DATA FOR THE TASK Block Start
(** ** The category bound of the projection *)

(** C6. When the projection returns a series, its top operations are fixed
    once, before the year loop: they are the keys of largest total real
    annual energy over the whole filtered table, pairwise different, 5 of
    them as soon as the table has 5 keys and all the keys otherwise, and no
    key left out has a larger total than a key kept.  In every year the
    entries bear pairwise different labels, at most 6 of them, each a top
    operation or [Autres]; a label is there exactly for the operations
    active in that year: an active operation whose key is a top operation
    is shown under its own key, every other active operation under
    [Autres], and every label of the year comes from such an operation. *)
Theorem category_bound (df_filtered : DataFrame) (current_year horizon : Z)
    (top_ops : list string) (entries : list breakdown_entry) :
  projection df_filtered current_year horizon = Return (Some (top_ops, entries)) →
  (∃ key gwh annee duree m,
      get_col "FacteurKey" df_filtered = Some key
      ∧ get_col "GWh_reels_annuels" df_filtered = Some gwh
      ∧ get_col "Annee_Depot" df_filtered = Some annee
      ∧ get_col "Duree_Vie" df_filtered = Some duree
      ∧ series_min annee = Some m
      ∧ top_ops = nlargest 5 (groupby_sum key gwh)
      ∧ NoDup top_ops
      ∧ length top_ops = (5 `min` size (groupby_sum key gwh))%nat
      ∧ (∀ k, k ∈ top_ops → is_Some (groupby_sum key gwh !! k))
      ∧ (∀ i k g, key !! i = Some (VStr k) → gwh !! i = Some g →
                  is_Some (groupby_sum key gwh !! k)
                  ∧ ((size (groupby_sum key gwh) ≤ 5)%nat → k ∈ top_ops))
      ∧ (∀ k k' v', k ∈ top_ops → groupby_sum key gwh !! k' = Some v' → k' ∉ top_ops →
                    ∃ v, groupby_sum key gwh !! k = Some v ∧ (v' <= v)%Q)
      ∧ ∀ year : Z,
          let labels := Type_Operation <$> filter (λ e, Annee e = year) entries in
          (∀ l, l ∈ labels →
             ∃ i x a b,
               key !! i = Some x ∧ annee !! i = Some a ∧ duree !! i = Some b
               ∧ active year a b = true
               ∧ ((x = VStr l ∧ l ∈ top_ops)
                  ∨ (l = "Autres" ∧ ∀ k, x = VStr k → k ∉ top_ops)))
          ∧ ((int_of m ≤ year ≤ current_year + horizon)%Z →
             ∀ i x a b g,
               key !! i = Some x → annee !! i = Some a → duree !! i = Some b →
               gwh !! i = Some g → active year a b = true →
               (∀ k, x = VStr k → k ∈ top_ops → k ∈ labels)
               ∧ ((∀ k, x = VStr k → k ∉ top_ops) → "Autres" ∈ labels)))
  ∧ (length top_ops ≤ 5)%nat
  ∧ ∀ year : Z,
      let labels := Type_Operation <$> filter (λ e, Annee e = year) entries in
      NoDup labels
      ∧ (∀ l, l ∈ labels → l ∈ top_ops ∨ l = "Autres")
      ∧ (length labels ≤ 6)%nat.
Proof.
  unfold projection. cbv zeta.
  destruct (get_col "Annee_Depot" df_filtered) as [annee|] eqn:Ha; [|done].
  destruct (get_col "Duree_Vie" df_filtered) as [duree|] eqn:Hd; [|done].
  destruct (dropna_empty annee duree); [done|].
  destruct (series_min annee) as [m|] eqn:Hmin; [|done].
  destruct (get_col "FacteurKey" df_filtered) as [key|] eqn:Hk; [|done].
  destruct (get_col "GWh_reels_annuels" df_filtered) as [gwh|] eqn:Hg; [|done].
  destruct (year_loop _ _ _) as [e|l] eqn:Hloop; [done|].
  intros Heq. injection Heq as <- <-.
  set (top := nlargest 5 (groupby_sum key gwh)) in *.
  apply year_loop_Return in Hloop as (per_year & Hall & ->).
  rewrite app_nil_l.
  set (df_proj := set_col "Type Opération" (Type_Operation_of top <$> key) df_filtered)
    in Hall.
  assert (get_col "Annee_Depot" df_proj = Some annee) as Ha'
    by (unfold df_proj; by rewrite get_set_col_ne).
  assert (get_col "Duree_Vie" df_proj = Some duree) as Hd'
    by (unfold df_proj; by rewrite get_set_col_ne).
  assert (get_col "GWh_reels_annuels" df_proj = Some gwh) as Hg'
    by (unfold df_proj; by rewrite get_set_col_ne).
  assert (get_col "Type Opération" df_proj = Some (Type_Operation_of top <$> key)) as Ho'
    by apply get_set_col_eq.
  split.
  { exists key, gwh, annee, duree, m. repeat (split; [done|]).
    split; [apply NoDup_nlargest|].
    split; [apply length_nlargest_min|].
    split; [intros k; apply elem_of_nlargest|].
    split.
    { intros i k g Hki Hgi.
      assert (is_Some (groupby_sum key gwh !! k)) as Hsome.
      { apply (groupby_sum_in _ _ k g). apply list_elem_of_lookup. exists i.
        by apply lookup_zip_Some. }
      split; [done|]. intros Hsize. by apply nlargest_all. }
    split; [intros k k' v'; apply nlargest_dominates|].
    intros year. cbv zeta. split.
    - destruct (filter_year_concat _ _ _ year Hall (NoDup_seqZ _ _))
        as [-> | (entries & Hb & ->)]; [by intros l ?%elem_of_nil|].
      destruct (breakdown_labels_active _ _ _ _ _ _ _ Ha' Hd' Ho' Hg' Hb) as [Hfrom _].
      intros l (i & a & b & Hoi & Hai & Hbi & Hact)%Hfrom.
      rewrite list_lookup_fmap in Hoi.
      destruct (key !! i) as [x|] eqn:Hxi; [|done]. injection Hoi as Hx.
      exists i, x, a, b. repeat (split; [done|]).
      by apply Type_Operation_of_cases.
    - intros Hyear i x a b g Hxi Hai Hbi Hgi Hact.
      destruct (filter_year_visited _ _ _ year Hall (NoDup_seqZ _ _))
        as (entries & Hb & ->); [apply elem_of_seqZ; lia|].
      destruct (breakdown_labels_active _ _ _ _ _ _ _ Ha' Hd' Ho' Hg' Hb) as [_ Hto].
      split.
      + intros k -> Hin. apply (Hto i k a b g); try done.
        rewrite list_lookup_fmap, Hxi. simpl. by rewrite bool_decide_eq_true_2.
      + intros Hnot. apply (Hto i "Autres" a b g); try done.
        rewrite list_lookup_fmap, Hxi. simpl. unfold Type_Operation_of.
        destruct x as [q|s|t|]; try done.
        by rewrite bool_decide_eq_false_2 by by apply Hnot. }
  split; [apply length_nlargest|].
  intros year.
  set (labels := Type_Operation <$> filter (λ e, Annee e = year) (concat per_year)).
  assert (NoDup labels ∧ ∀ l, l ∈ labels → l ∈ top ∨ l = "Autres") as [Hnd Hin].
  { unfold labels.
    destruct (filter_year_concat _ _ _ year Hall (NoDup_seqZ _ _))
      as [-> | (entries & Hb & ->)].
    - split; [constructor | by intros l ?%elem_of_nil].
    - destruct (breakdown_labels _ _ _ (Type_Operation_of top <$> key) Hb Ho')
        as [Hnd Hl].
      split; [done|]. intros l Hlab. by eapply Type_Operation_of_label, Hl. }
  split; [done|]. split; [done|].
  assert (labels ⊆+ (top ++ ["Autres"])%list) as Hsub.
  { apply NoDup_submseteq; [done|]. intros l [?| ->]%Hin; set_solver. }
  apply submseteq_length in Hsub. rewrite length_app in Hsub. simpl in Hsub.
  pose proof (length_nlargest 5 (groupby_sum key gwh)). unfold top in Hsub. lia.
Qed.

(** An export with eight operations of eight different keys, deposited from
    2022 to 2024. *)
Definition eight_operations : DataFrame :=
  frame 8 [ ("Date Validation", [VNaN; VNaN; VNaN; VNaN; VNaN; VNaN; VNaN; VNaN]);
            ("Date depot",
             [VDate (mkTimestamp 2022 2 1); VDate (mkTimestamp 2022 6 1);
              VDate (mkTimestamp 2023 1 9); VDate (mkTimestamp 2023 3 7);
              VDate (mkTimestamp 2023 9 5); VDate (mkTimestamp 2024 1 15);
              VDate (mkTimestamp 2024 4 2); VDate (mkTimestamp 2024 7 30)]);
            ("Total",
             [VNum 900000; VNum 800000; VNum 700000; VNum 600000;
              VNum 500000; VNum 400000; VNum 300000; VNum 200000]);
            ("Code équipement",
             [VStr "BAR-TH-101"; VStr "BAR-EN-101"; VStr "BAR-EQ-110"; VStr "BAT-TH-116";
              VStr "BAT-EN-101"; VStr "AGRI-TH-104"; VStr "TRA-EQ-101"; VStr "IND-UT-102"]) ].

Definition eight_enriched : DataFrame :=
  enriched 0.45 eight_operations [VNaN; VNaN; VNaN; VNaN; VNaN; VNaN; VNaN; VNaN]
    [VDate (mkTimestamp 2022 2 1); VDate (mkTimestamp 2022 6 1);
     VDate (mkTimestamp 2023 1 9); VDate (mkTimestamp 2023 3 7);
     VDate (mkTimestamp 2023 9 5); VDate (mkTimestamp 2024 1 15);
     VDate (mkTimestamp 2024 4 2); VDate (mkTimestamp 2024 7 30)].

Lemma eight_operations_Some :
  load_and_process_data eight_operations 0.45 = Some eight_enriched.
Proof. by apply load_and_process_data_Some. Qed.

(** Of the eight keys five are top operations; in 2024, when the eight
    operations are active, the year has six labels: the five top operations
    under their own key (BAR-TH is one) and [Autres] for the three others
    (AGRI-TH is one). *)
Lemma category_bound_witness :
  ∃ top_ops entries,
    projection eight_enriched 2026 10 = Return (Some (top_ops, entries))
    ∧ top_ops = ["BAR-TH"; "BAR-EQ"; "BAT-TH"; "BAR-EN"; "TRA-EQ"]
    ∧ Type_Operation <$> filter (λ e, Annee e = 2022%Z) entries = ["BAR-EN"; "BAR-TH"]
    ∧ Type_Operation <$> filter (λ e, Annee e = 2024%Z) entries
      = ["Autres"; "BAR-EN"; "BAR-EQ"; "BAR-TH"; "BAT-TH"; "TRA-EQ"]
    ∧ NoDup (Type_Operation <$> filter (λ e, Annee e = 2024%Z) entries)
    ∧ (length (Type_Operation <$> filter (λ e, Annee e = 2024%Z) entries) ≤ 6)%nat
    ∧ "BAR-TH" ∈ Type_Operation <$> filter (λ e, Annee e = 2024%Z) entries
    ∧ "Autres" ∈ Type_Operation <$> filter (λ e, Annee e = 2024%Z) entries.
Proof.
  assert (int_of 2022 ≤ 2024 ≤ 2026 + 10)%Z as Hrange by (vm_compute; split; discriminate).
  assert ("BAR-TH" ∈ ["BAR-TH"; "BAR-EQ"; "BAT-TH"; "BAR-EN"; "TRA-EQ"]) as Htop
    by (apply (bool_decide_unpack _); vm_compute; exact I).
  assert ("AGRI-TH" ∉ ["BAR-TH"; "BAR-EQ"; "BAT-TH"; "BAR-EN"; "TRA-EQ"]) as Hnot
    by (apply (bool_decide_unpack _); vm_compute; exact I).
  eexists _, _. split; [vm_compute; reflexivity|].
  split; [reflexivity|]. split; [vm_compute; reflexivity|].
  split; [vm_compute; reflexivity|].
  destruct (category_bound eight_enriched 2026 10 _ _ ltac:(vm_compute; reflexivity))
    as ((key & gwh & annee & duree & m & Hk & Hg & Ha & Hd & Hmin & _ & _ & _ & _ & _
         & _ & Hyear) & _ & Hlabels).
  destruct (Hlabels 2024%Z) as (Hnd & _ & Hlen). clear Hlabels.
  split; [exact Hnd|]. split; [exact Hlen|]. clear Hnd Hlen.
  destruct (Hyear 2024%Z) as [_ Hshown]. clear Hyear.
  vm_compute in Hk. injection Hk as <-.
  vm_compute in Hg. injection Hg as <-.
  vm_compute in Ha. injection Ha as <-.
  vm_compute in Hd. injection Hd as <-.
  vm_compute in Hmin. injection Hmin as <-.
  split.
  - refine (proj1 (Hshown Hrange 0%nat (VStr "BAR-TH") _ _ _ eq_refl eq_refl eq_refl
                     eq_refl _) "BAR-TH" eq_refl Htop).
    vm_compute; reflexivity.
  - refine (proj2 (Hshown Hrange 5%nat (VStr "AGRI-TH") _ _ _ eq_refl eq_refl eq_refl
                     eq_refl _) _).
    + vm_compute; reflexivity.
    + intros k Hk. injection Hk as <-. exact Hnot.
Defined.
(** * VimeoTranscript: the caption parser and the filler normalizer of app.py

    A shallow embedding of [src/app.py]: [sanitize_vtt] (the caption parser),
    [clean_hesitations] (the filler normalizer), [create_pdf] (the story it
    builds) and [setup_sanitize_download] (the button handler with its two
    calls of [download_subtitles_file]).

    Python text is a sequence of Unicode code points.  A character is a
    code point ([N]); a string is a list of them.  The classification of
    the ASCII range is written out; the classification of the code points
    above it is a table the development is parametric in (class
    [Unicode]), so every theorem holds for Python's table, whatever it
    says outside ASCII. *)

From Stdlib Require Import List NArith ZArith Bool Arith Lia Permutation.
From Stdlib Require String Ascii.
Import ListNotations String.StringSyntax.
Delimit Scope string_scope with string.

Set Implicit Arguments.
Local Open Scope N_scope.

(* ===================================================================== *)
(** ** Characters and strings *)
(* ===================================================================== *)

Definition char := N.
Definition str := list char.

(** A string literal of the source (ASCII), as a list of code points. *)
Definition py (s : String.string) : str :=
  map Ascii.N_of_ascii (String.list_ascii_of_string s).
Arguments py s%_string.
DATA FOR THE TASK Block End
● **EXERCISE DETAILS**
Given the records above, restate word for word only the lines starting at the one with "exists i, x, a, b." and ending at the one with "rewrite list_lookup_fmap, Hxi. simpl. by".

● **RESPONSE AREA**
      exists i, x, a, b. repeat (split; [done|]).
      by apply Type_Operation_of_cases.
    - intros Hyear i x a b g Hxi Hai Hbi Hgi Hact.
      destruct (filter_year_visited _ _ _ year Hall (NoDup_seqZ _ _))
        as (entries & Hb & ->); [apply elem_of_seqZ; lia|].
      destruct (breakdown_labels_active _ _ _ _ _ _ _ Ha' Hd' Ho' Hg' Hb) as [_ Hto].
      split.
      + intros k -> Hin. apply (Hto i k a b g); try done.
        rewrite list_lookup_fmap, Hxi. simpl. by rewrite bool_decide_eq_true_2.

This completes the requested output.